A unique triangular space has been identified by Teske
et al., measuring 0.9-1.1 ml on each side.
1 The boundaries are medial to the L5 nerve root, lateral to the S1 nerve root and the base of the triangle is above the disc of L5- S1. This space is large enough to accept the average loose disc fragment. This space tends to collect leaky disc material, a common result of trauma and surgery. Due to the curvature of the sacrum and the formation of dense scarring, regular epidural catheters and scopes have not been able to enter this scarred epidural area.

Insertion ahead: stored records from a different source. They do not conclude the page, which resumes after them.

(* ===== verification/S3.v ===== *)
(** * Blobs in S3 ([src/src/storage/s3.rs])

    [S3Backend] keeps every blob as an object of a bucket, and the sizes of those
    it knows of in memory.  The service is [S3Client], a parameter, with its
    documented behaviour in [S3ClientLaws]: every request may fail, before it had
    its effect or after.  What the backend promises over such a service, and that
    it meets the contract of the server's storage over one that answers. *)

From Stdlib Require Import ZArith Lia Ascii String.
From Stdlib Require Import Strings.Byte.
From stdpp Require Import base list gmap strings numbers.
From S2P Require Import Prelude Effects Protocol Storage RateLimit Lfs.

Open Scope string_scope.
Open Scope Z_scope.
Open Scope handler_scope.

(** ** The service *)

(** [SdkError]: whether the service answered that there is no such object, and
    the text of the error. *)
Record sdk_error := mkSdkError { is_not_found : bool; message : string }.

(** An object of a list, and [ListObjectsV2Output]. *)
Record S3Object := mkObject { o_key : option string; o_size : option Z }.
Record ListPage := mkPage {
  lp_contents : list S3Object;
  is_truncated : option bool;
  next_continuation_token : option string
}.

(** The requests, on a bucket; the body of an object is collected apart. *)
Class S3Client (W : Type) : Type := {
  put_object : W → string → string → list byte → W * result unit sdk_error;
  get_object : W → string → string → W * result (result (list byte) string) sdk_error;
  head_object : W → string → string → W * result unit sdk_error;
  delete_object : W → string → string → W * result unit sdk_error;
  list_objects_v2 : W → string → option string → W * result ListPage sdk_error
}.

Definition listed (kx : string * list byte) : S3Object := mkObject (Some kx.1) (Some (vec_len kx.2)).

(** What S3 documents: objects are written and deleted as a whole and read as
    they were written last; a request that failed had its effect or none; a list
    is handed out in pages, each but the last with objects and the token that
    continues it. *)
Class S3ClientLaws (W : Type) `{S3Client W} : Type := {
  objects : W → string → gmap string (list byte);
  to_list : W → string → option string → list (string * list byte);
  put_object_law : ∀ w b k x, let '(w', r) := put_object w b k x in
    objects w' b = <[k := x]> (objects w b) ∨ (∃ e, r = Err e) ∧ objects w' b = objects w b;
  get_object_law : ∀ w b k, let '(w', r) := get_object w b k in
    objects w' b = objects w b ∧ ∀ x, r = Ok (Ok x) → objects w b !! k = Some x;
  head_object_law : ∀ w b k, let '(w', r) := head_object w b k in
    objects w' b = objects w b
    ∧ match r with
      | Ok _ => is_Some (objects w b !! k)
      | Err e => is_not_found e = true → objects w b !! k = None
      end;
  delete_object_law : ∀ w b k, let '(w', r) := delete_object w b k in
    objects w' b = delete k (objects w b) ∨ (∃ e, r = Err e) ∧ objects w' b = objects w b;
  to_list_start : ∀ w b, to_list w b None ≡ₚ map_to_list (objects w b);
  list_objects_law : ∀ w b t, let '(w', r) := list_objects_v2 w b t in
    objects w' b = objects w b
    ∧ ∀ page, r = Ok page → ∃ now later,
        to_list w b t = (now ++ later)%list ∧ lp_contents page = listed <$> now
        ∧ match is_truncated page with
          | Some true => now ≠ [] ∧ is_Some (next_continuation_token page)
                         ∧ to_list w' b (next_continuation_token page) = later
          | _ => later = []
          end
}.

(** A service that answers every read, and says truly that a write failed. *)
Class S3Answers (W : Type) `{S3ClientLaws W} : Prop := {
  get_answers : ∀ w b k x, objects w b !! k = Some x → (get_object w b k).2 = Ok (Ok x);
  head_answers : ∀ w b k, match (head_object w b k).2 with
    | Ok _ => is_Some (objects w b !! k) | Err e => is_not_found e = true end;
  refused_put : ∀ w b k x e, (put_object w b k x).2 = Err e → objects (put_object w b k x).1 b = objects w b;
  refused_delete : ∀ w b k e, (delete_object w b k).2 = Err e → objects (delete_object w b k).1 b = objects w b
}.

(** ** The backend *)

(** [S3Config]; the endpoint and the region are the client's. *)
Record S3Config := mkS3Config { s3_bucket : string; public_url : option string }.

(** [S3Backend], and the directory of temporary files. *)
Record S3Backend (W : Type) := mkS3 {
  s3_client : W;
  s3_config : S3Config;
  s3_index : gmap string Z;
  s3_temp : gmap string (list byte)
}.
Arguments mkS3 {W} _ _ _ _.
Arguments s3_client {W} _.
Arguments s3_config {W} _.
Arguments s3_index {W} _.
Arguments s3_temp {W} _.

Module S3Backend.
Section ops.
Context `{Crates} {W : Type} `{S3Client W}.
Notation M := (MR (S3Backend W) string).

Definition set_index (f : gmap string Z → gmap string Z) : M unit :=
  modify (fun s => mkS3 (s3_client s) (s3_config s) (f (s3_index s)) (s3_temp s)).
Definition set_temp (f : gmap string (list byte) → gmap string (list byte)) : M unit :=
  modify (fun s => mkS3 (s3_client s) (s3_config s) (s3_index s) (f (s3_temp s))).

(** A request on the bucket, and the error it is answered with. *)
Definition send {A} (req : W → string → W * A) : M A := fun s =>
  let '(w, r) := req (s3_client s) (s3_bucket (s3_config s)) in
  (mkS3 w (s3_config s) (s3_index s) (s3_temp s), Ok r).
Definition or_fail {A} (what : string) (r : result A sdk_error) : M A :=
  lift (match r with Ok a => Ok a | Err e => Err (what +:+ ": " +:+ message e) end).
(** The settings of the builder between the databases and the whitelist. *)
Definition configure (args : Args) (b : BlobServerBuilder) : BlobServerBuilder :=
  let b := when (a_require_auth args || negb (a_allow_anonymous_uploads args)) require_auth b in
  let b := set_if (a_max_upload_size args) max_upload_size b in
  let b := when (negb (bool_decide (a_allowed_types args = []))) (set_allowed_types (a_allowed_types args)) b in
  let b := body_limit (a_body_limit args) b in
  let b := when (negb (a_no_rate_limit args))
             (rate_limiter (RateLimiter.new (mkConfig (a_rate_limit_max args) (a_rate_limit_refill args)))) b in
  let b := when (negb (bool_decide (a_webhook_urls args = []))) (webhook_notifier (a_webhook_urls args)) b in
  when (a_media args) media_processor b.

Definition application_tls (args : Args) : bool :=
  bool_decide (is_Some (a_tls_cert args)) && bool_decide (is_Some (a_tls_key args)).

(** [main], up to the listener. *)
Definition main (host : Host) (args : Args) : result Started string :=
  match h_socket_ip host (a_bind args) with
  | Err e => Err ("invalid --bind address: " +:+ e)
  | Ok ip =>
      if negb (is_loopback ip) && negb (application_tls args) && negb (a_allow_insecure_public_http args)
      then Err "refusing non-loopback plaintext listener; configure --tls-cert/--tls-key or explicitly use --allow-insecure-public-http behind a trusted proxy"
      else if a_keygen args then Ok Keygen
      else
        let? backend := choose_backend host args in
        let? (database, versions) := choose_database host args in
        match bootstrap_admins (a_admin_pubkeys args) database with
        | (_, Err e) => Err e
        | (database, Ok _) =>
            let b := set_if versions lfs_version_database (builder backend (a_base_url args)) in
            let b := database_boxed database (role_based_access (load_from_database database) b) in
            let b := configure args b in
            let? wl := choose_whitelist host args in
            let b := set_if wl whitelist b in
            let? locks := choose_locks host args in
            let b := set_if locks lock_database b in
            Ok (Serving (mkRunning (build b) (b_lock_db b) (b_media_processor b) (b_notifier b) (application_tls args)
                  (a_enable_admin args)
                  (if decide (is_Some wl ∧ a_whitelist_reload_secs args > 0) then a_whitelist args else None)))
        end
  end.
(** * Gradient-norm reporting: [pytorch_lightning.utilities.grads.grad_norm]

    A shallow embedding of [grad_norm] together with the Python built-ins it
    calls ([float], [round], f-string formatting of a float, [dict]) and an
    interface for the tensor library it delegates the norms to.

    Python floats are IEEE-754 binary64 values; they are represented by the
    Standard Library's [spec_float] at precision 53 and maximal exponent 1024,
    so every operation below computes. *)

From Stdlib Require Import ZArith NArith PArith List String Ascii Bool Lia.
From Stdlib Require Import Floats.SpecFloat DecimalString.
Import ListNotations.

Local Open Scope Z_scope.

(* ================================================================== *)
(** ** Python floats *)

Module PyFloat.

Definition float := spec_float.

Definition prec : Z := 53.
Definition emax : Z := 1024.

Definition pinf : float := S754_infinity false.
Definition ninf : float := S754_infinity true.
Definition nan : float := S754_nan.
Definition pzero : float := S754_zero false.

(** Structural equality; on canonical binary64 values it is equality of bit
    patterns (all NaNs identified), not the IEEE comparison [==]. *)
Definition same (x y : float) : bool :=
  match x, y with
  | S754_zero a, S754_zero b => Bool.eqb a b
  | S754_infinity a, S754_infinity b => Bool.eqb a b
  | S754_nan, S754_nan => true
  | S754_finite a m e, S754_finite b m' e' =>
      Bool.eqb a b && Pos.eqb m m' && Z.eqb e e'
  | _, _ => false
  end.

Definition is_nan (x : float) : bool :=
  match x with S754_nan => true | _ => false end.

Definition is_inf (x : float) : bool :=
  match x with S754_infinity _ => true | _ => false end.

Definition is_finite (x : float) : bool :=
  match x with S754_zero _ | S754_finite _ _ _ => true | _ => false end.

(** [0.0 <= x] as Python evaluates it: false on NaN, true on [-0.0]. *)
Definition nonneg (x : float) : bool := SFleb pzero x.

Definition fabs (x : float) : float := SFabs x.
Definition fadd (x y : float) : float := SFadd prec emax x y.
Definition fmul (x y : float) : float := SFmul prec emax x y.
Definition fsqrt (x : float) : float := SFsqrt prec emax x.

(** The binary64 value nearest to the rational [n / d] (ties to even), with
    sign [s]; overflow gives an infinity, underflow a subnormal or a zero. *)
Definition nearest (s : bool) (n d : positive) : float :=
  SFdiv prec emax (S754_finite s n 0) (S754_finite false d 0).

Definition of_ratio (s : bool) (n : N) (d : positive) : float :=
  match n with
  | N0 => S754_zero s
  | Npos p => nearest s p d
  end.

(** The value of the decimal numeral [digits * 10 ^ exp10]. *)
Definition of_decimal (s : bool) (digits : N) (exp10 : Z) : float :=
  match exp10 with
  | Zneg k => of_ratio s digits (10 ^ k)%positive
  | _ => of_ratio s (digits * Z.to_N (10 ^ exp10))%N 1%positive
  end.

(** Conversion of an integer, correctly rounded. *)
Definition of_Z (z : Z) : float := binary_normalize prec emax z 0 false.

(** Nearest integer to [n / d] for [0 <= n], ties to even. *)
Definition round_half_even (n : Z) (d : positive) : Z :=
  let q := n / Zpos d in
  let r := n mod Zpos d in
  match (2 * r ?= Zpos d) with
  | Lt => q
  | Gt => q + 1
  | Eq => if Z.even q then q else q + 1
  end.

(** [round(x, ndigits)] for a float [x] and [0 <= ndigits]: NaN and the
    infinities round to themselves; a finite [x] is rounded, exactly and
    ties to even, to a multiple of [10 ^ -ndigits], and the result is the
    float nearest to that decimal, with the sign of [x]. *)
Definition py_round (x : float) (ndigits : N) : float :=
  match x with
  | S754_finite s m e =>
      let scale := 10 ^ Z.of_N ndigits in
      let r := match e with
               | Zneg k => round_half_even (Zpos m * scale) (2 ^ k)%positive
               | _ => Zpos m * 2 ^ e * scale
               end in
      of_ratio s (Z.to_N r) (Z.to_pos scale)
  | _ => x
  end.

End PyFloat.

Import PyFloat.

(* ================================================================== *)
(** ** Text: [float(str)] and the formatting of a float *)

Module PyText.

Local Open Scope char_scope.

Definition is_digit (c : ascii) : bool :=
  let n := N_of_ascii c in (48 <=? n)%N && (n <=? 57)%N.

Definition digit_value (c : ascii) : N := (N_of_ascii c - 48)%N.

(** C's [isspace] in the C locale: tab, newline, vertical tab, form feed,
    carriage return, space. *)
Definition is_space (c : ascii) : bool :=
  let n := N_of_ascii c in ((9 <=? n)%N && (n <=? 13)%N) || (n =? 32)%N.

Definition is_ascii (c : ascii) : bool := (N_of_ascii c <? 128)%N.

Definition to_lower (c : ascii) : ascii :=
  let n := N_of_ascii c in
  if (65 <=? n)%N && (n <=? 90)%N then ascii_of_N (n + 32) else c.

Fixpoint lstrip (cs : list ascii) : list ascii :=
  match cs with
  | c :: cs' => if is_space c then lstrip cs' else cs
  | [] => []
  end.

Definition strip (cs : list ascii) : list ascii :=
  rev (lstrip (rev (lstrip cs))).

(** Underscores may group digits: each one must stand between two digits.
    [prev] is the character before [cs]. The result is the text with its
    underscores removed, or [None] where one is misplaced. *)
Fixpoint drop_underscores (prev : ascii) (cs : list ascii) : option (list ascii) :=
  match cs with
  | [] => if Ascii.eqb prev "_" then None else Some []
  | c :: cs' =>
      if Ascii.eqb c "_" then
        if is_digit prev then drop_underscores c cs' else None
      else if Ascii.eqb prev "_" && negb (is_digit c) then None
      else option_map (cons c) (drop_underscores c cs')
  end.

(** What a numeric text denotes before it is rounded to a float. *)
Inductive literal :=
| LitNum (neg : bool) (digits : N) (exp10 : Z)
| LitInf (neg : bool)
| LitNan.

Matsumoto
et al., realized that entering from the posterior aspect of the S1 neural foramin with an 18 gauge
RX-2™ Coudé® Needle and then rotating it, the curved tip allows for ventral epidural projection of a 21 gauge
VERSA-KATH®.
2 The VERSA-KATH
® is x-ray visible, and it is also steerable as long as rotation coincides with the advancement of the catheter.
The scarring triangle is located in-between the L5 DRG and the S1 nerve root and above the L5-S1 disc. Dense scarring can present clinically as: ipsilateral back pain (due to the dura and posterior longitudinal ligament adhering together), L5 radiculopathy, numbness and dysesthesia in the lateral calf to the lateral ankle and foot, and weakness on dorsal flexion of the foot. In advanced cases, foot drop may be evident. Opening of the scarring triangle with the recommended volumes can reverse these clinical symptoms. An S2 component will present as radiculopathy along the posterior aspect of the thigh and calf. Stretch-induced ischemia of the involved nerve roots is likely the cause of foot drop and can be reversed following the scarring triangle neuroplasty.